ここでは上杉謙信と上杉氏について取り上げたい。
上杉謙信は越後国の守護代長尾為景の次男として生まれ、長尾景虎と名乗っていた。長尾景虎には兄の春景がいたが、病弱で頼りないことから景虎が台頭し、下剋上で越後国の守護大名になった。その後、関東管領上杉憲政から関東管領職を譲り受け、最終的に上杉謙信と名乗ることとなる。
関東管領上杉氏について
関東管領という役職ができたのは室町幕府成立後である。管領は将軍を補佐する職で、京都の室町幕府では細川・斯波・畠山の3氏が持ち回りで担当していた。
一方で、関東地方は鎌倉府が支配していた。鎌倉府のトップは鎌倉公方と呼ばれ、初代鎌倉公方は足利尊氏の4男基氏だった。関東管領は鎌倉府の鎌倉公方を補佐する職で、初代関東管領は高師冬であったが、南北朝時代後半から上杉氏が世襲していた。
室町幕府6代目足利義教の代になると、室町幕府と鎌倉公方との対立が生じるようになる。関東管領の上杉憲実と鎌倉公方の足利持氏と対立し、1438年に鎌倉公方の足利持氏が関東管領の上杉氏を攻めたのを機に、室町幕府から足利義教が持氏追討の兵を送った。この出来事を永享の乱という。この乱の結果、足利持氏は滅ぼされた。
永享の乱と享徳の乱
永享の乱後も関東地方で鎌倉公方と関東管領の対立は続く。
1454年に享徳の乱が起こった。この乱において足利持氏の跡を継いだ足利成氏が関東管領上杉憲忠を殺害した。足利成氏は幕府から追討の兵を送られるが、下総の古河に移って室町幕府に抵抗し続けた。室町幕府から足利政知が派遣された。足利政知は伊豆の堀越を拠点に成氏に対して抵抗をつづけた。鎌倉公方が2人いる状態になり、足利成氏は古河公方足利政知は堀越公方とそれぞれ呼ばれている。

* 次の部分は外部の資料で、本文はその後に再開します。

(* ===== verification/Regex.v ===== *)
(** The [regex] crate as an interface.

    Compiling a pattern can fail; a compiled pattern matches or does not, and
    gives the captured groups of its leftmost match ([None] for a group that
    took no part; group 0 is the whole match). *)
From S2P Require Import Prelude Text.

Class RegexEngine : Type := {
  Regex : Type;
  re_new : string -> option Regex;
  is_match : Regex -> string -> bool;
  captures : Regex -> string -> option (list (option string))
}.

(** [is_match] and [captures] agree on whether there is a match. *)
Class RegexLaws `{RegexEngine} : Prop := {
  is_match_captures re s : is_match re s = true <-> is_Some (captures re s)
}.

(** Group [i] of a match. *)
Definition group (i : nat) (gs : list (option string)) : option string :=
  mjoin (gs !! i).

(** The text of a group that takes part in every match of its pattern. *)
Definition grp (i : nat) (c : list (option string)) : string := default "" (group i c).

(** A literal-substring engine, for the concrete runs. *)
Definition LiteralRegex : RegexEngine :=
  {| Regex := string;
     re_new p := Some p;
     is_match p s := contains p s;
     captures p s := if contains p s then Some [Some p] else None |}.
Definition LiteralRegex_laws : @RegexLaws LiteralRegex.
Proof.
  split. intros p s. simpl. destruct (contains p s); split; try done; intros [? ?]; done.
Qed.

(** [RegexSet]: one bad pattern spoils the set; a text matches when any pattern
    does. *)
Section regex_set.
Context `{RegexEngine}.
Definition regex_set_new (ps : list string) : option (list Regex) := mapM re_new ps.
Definition set_is_match (set : list Regex) (s : string) : bool :=
  existsb (fun re => is_match re s) set.
End regex_set.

享徳の乱の頃、関東管領の上杉氏も対立していた。上杉氏については扇谷上杉家と山内上杉氏の2つに分かれた。この上杉氏の対立がきっかけで関東管領の上杉氏の弱体化していったと言われている。
北条早雲の台頭と河越夜戦
享徳の乱の後、北条早雲が伊豆の堀越公方を滅ぼし、相模国の小田原に進出した。その後、北条氏は関東地方を支配し、関東地方の戦国大名として知られるようになる。北条氏の台頭に対抗するために扇谷上杉家と山内上杉氏は協力することになった。上杉氏が協力して北条氏と戦った事例として河越夜戦が挙げられる。
北条氏の2代目当主北条氏綱は、武蔵国における上杉氏の居城河越城を攻撃して占領していた。川越城の奪還を目指して、扇谷上杉家の上杉朝定、山内上杉氏の上杉憲政、古河公方の足利晴氏の連合軍が河越城を攻めた。河越城には氏康の義弟である北条綱成の兵が3千いるだけで、8万もの上杉連合軍が城を包囲していた。
小田原にいた北条氏康は駿河の今川義元と甲斐の武田信玄と同盟を結んで河越城へ救援に向かったが、8千の兵しか送れなかった。戦わずに兵糧が底をつくことにより北条氏が負けるのは時間の問題と思われていた。しかし上杉と足利の連合軍は油断していて戦に備えていなかったと言われている。
油断をしていた上杉と足利の連合軍に対して氏康は奇襲を仕掛けた。この奇襲の結果、扇谷上杉家の上杉朝定は戦死し、扇谷上杉家は滅亡した。山内上杉氏の上杉憲政は上州の平井城になんとか逃れたが、関東管領としての上杉氏の求心力が急速に弱まった。その後上杉憲政は長尾景虎を頼って越後に逃れ、足利晴氏の古河公方は滅亡した。上杉連合軍の死傷者は13000から16000人と言われている。
上杉謙信の誕生
上杉憲政は河越城の戦い(河越夜戦)に負けて平井城に逃れたが、北条氏が上州に向けて攻めたため、越後の守護代を務めていた長尾景虎を頼ることにした。そして長尾景虎に上杉の名字と関東管領職を譲った。景虎は上杉政虎(うえすぎ まさとら)と改名し、後に足利義輝より輝の1字をもらって、上杉輝虎(うえすぎ てるとら)と名乗った。その後戒名を得て最終的に上杉謙信と名乗ることとなるのである。